Saturday, July 18, 2009

Theodore Roosevelt on the "Tyranny of the Majority"

From his introduction to "Majority Rule and the Judiciary" by William Lynn Ransom


"There are sincere and well-meaning men of timid nature who are frightened by the talk of the "tyranny of the majority." Those worthy gentlemen are nearly a century behind the times. It is true that De Tocqueville, writing about eighty years ago, said that in this country there was great tyranny by the majority. His statement may have been true then, although certainly not to the degree he insisted, but it is not true now. That profound and keen thinker, James Bryce, in „ "The American Commonwealth," treats of this in his chapter on the "tyranny of the majority," by saying that it does not exist. His own words are that:

"It is no longer a blemish on the American system, and the charges against democracy from the supposed example of America are groundless. The fact that the danger once dreaded has now disappeared is no small evidence of the recuperative forces of the American government and the healthy tone of the American people."

I shall protest against the tyranny of the majority whenever it arises, just as I shall protest against every other form of tyranny. But at present we are suffering in no way from the tyranny of the majority. We suffer from the tyranny of the bosses and the special interests—that is, from the tyranny of minorities. Our respectable opponents among the leaders of business and the bar are acting as the servants and spokesmen of the special interests and are standing cheek by jowl with the worst representatives of politics, when they seek to keep the courts in the grasp of privilege and of the politicians; for this is all they accomplish when they prevent them from being responsible in proper fashion to the people. These worthy gentlemen speak as if the judges were somehow imposed on us by Heaven, and were responsible only to Heaven. As a matter of fact, judges are human just like other people, and in this country they will either be chosen by the people and be responsible to the people, or they will be chosen by and be responsible to the bosses and the special interests and the political and financial beneficiaries of privilege.
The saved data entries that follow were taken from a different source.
(* ===== verification/Spsc.v ===== *)
(** * Spsc: the ring of [buffer.go] between one writer and one reader goroutine.

    [RingBuf] runs one operation at a time. Here an operation is cut at its accesses to
    shared memory: the atomic load of each counter, each access to a cell of the array,
    the atomic store of a counter. A schedule lets the two goroutines call operations
    and take such steps in any order. Go's atomics are sequentially consistent, and that
    the plain accesses to the cells never race is part of what is proved. *)
From S2P Require Import Prelude GoSlice Pool ByteQueue RingBuf.

(** ** The two goroutines *)

Inductive pcall := CallWrite (p : bytes) | CallWriteByte (c : byte).
Inductive ccall := CallRead (plen : nat) | CallReadByte | CallDiscard (n : Z).

(** A returned call with its result. [seen] is what was queued when the call looked at
    the other side's counter; it is not part of the program's state. *)
Inductive event :=
  | DidWrite (p seen : bytes) (res : Z * option error)
  | DidWriteByte (c : byte) (seen : bytes) (err : option error)
  | DidRead (plen : nat) (seen : bytes) (res : bytes * option error)
  | DidReadByte (seen : bytes) (res : byte * option error)
  | DidDiscard (n : Z) (seen : bytes).

(** Where a writer stands in a call: before loading [wtail], before loading [rhead],
    before storing [p[i]] (or, with [i = len(p)], before publishing the new [wtail]). *)
Inductive producer :=
  | PIdle
  | PTail (call : pcall)
  | PHead (call : pcall) (w : Z)
  | PCopy (call : pcall) (w : Z) (p : bytes) (i : nat) (err : option error) (seen : bytes).

(** And a reader: before loading [rhead], [wtail], the [i]-th of [n] cells, or before
    publishing the new [rhead]; [acc] is what it has copied. *)
Inductive consumer :=
  | CIdle
  | CHead (call : ccall)
  | CTail (call : ccall) (rh : Z)
  | CCopy (call : ccall) (rh : Z) (n i : nat) (acc seen : bytes).

#[global] Instance pcall_eq_dec : EqDecision pcall.
Proof. solve_decision. Defined.

#[global] Instance ccall_eq_dec : EqDecision ccall.
Proof. solve_decision. Defined.

#[global] Instance producer_eq_dec : EqDecision producer.
Proof. solve_decision. Defined.

#[global] Instance consumer_eq_dec : EqDecision consumer.
Proof. solve_decision. Defined.

Inductive result (A : Type) := Next (a : A) | Stuck | Panic.
Arguments Next {A}.
Arguments Stuck {A}.
Arguments Panic {A}.

(** ** The writer's steps *)

(** The cell that the [i]-th store goes to. *)
Definition put_index (r : Ring) (call : pcall) (w : Z) (i : nat) : Z :=
  match call with
  | CallWrite _ => Z.land (u32 (w + u32 (Z.of_nat i))) (mask r)
  | CallWriteByte _ => Z.land w (mask r)
  end.

Definition store_wtail (r : Ring) (w : Z) : Ring := MkRing (rbuf r) (mask r) (rhead r) w.
Definition store_rhead (r : Ring) (rh : Z) : Ring := MkRing (rbuf r) (mask r) rh (wtail r).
In die course they are taking, the great corporation lawyers are, in some cases certainly unconsciously, and in other cases I fear consciously, acting in behalf of the special interests, political and financial, and in favor of privilege, and against the interests of the plain people, and against the cause of justice and of human right.

I wish to keep the courts independent. But at present the independence of the courts is far more frequently menaced by special privilege than by any popular tyranny. I wish to protect them against both. The safe way to prevent popular discontent with the courts from becoming acute and chronic, is to provide the people with the simple, direct, effective, and yet limited power to secure the interpretation of their own constitution in accordance with their own deliberate judgment, by the method I have above outlined."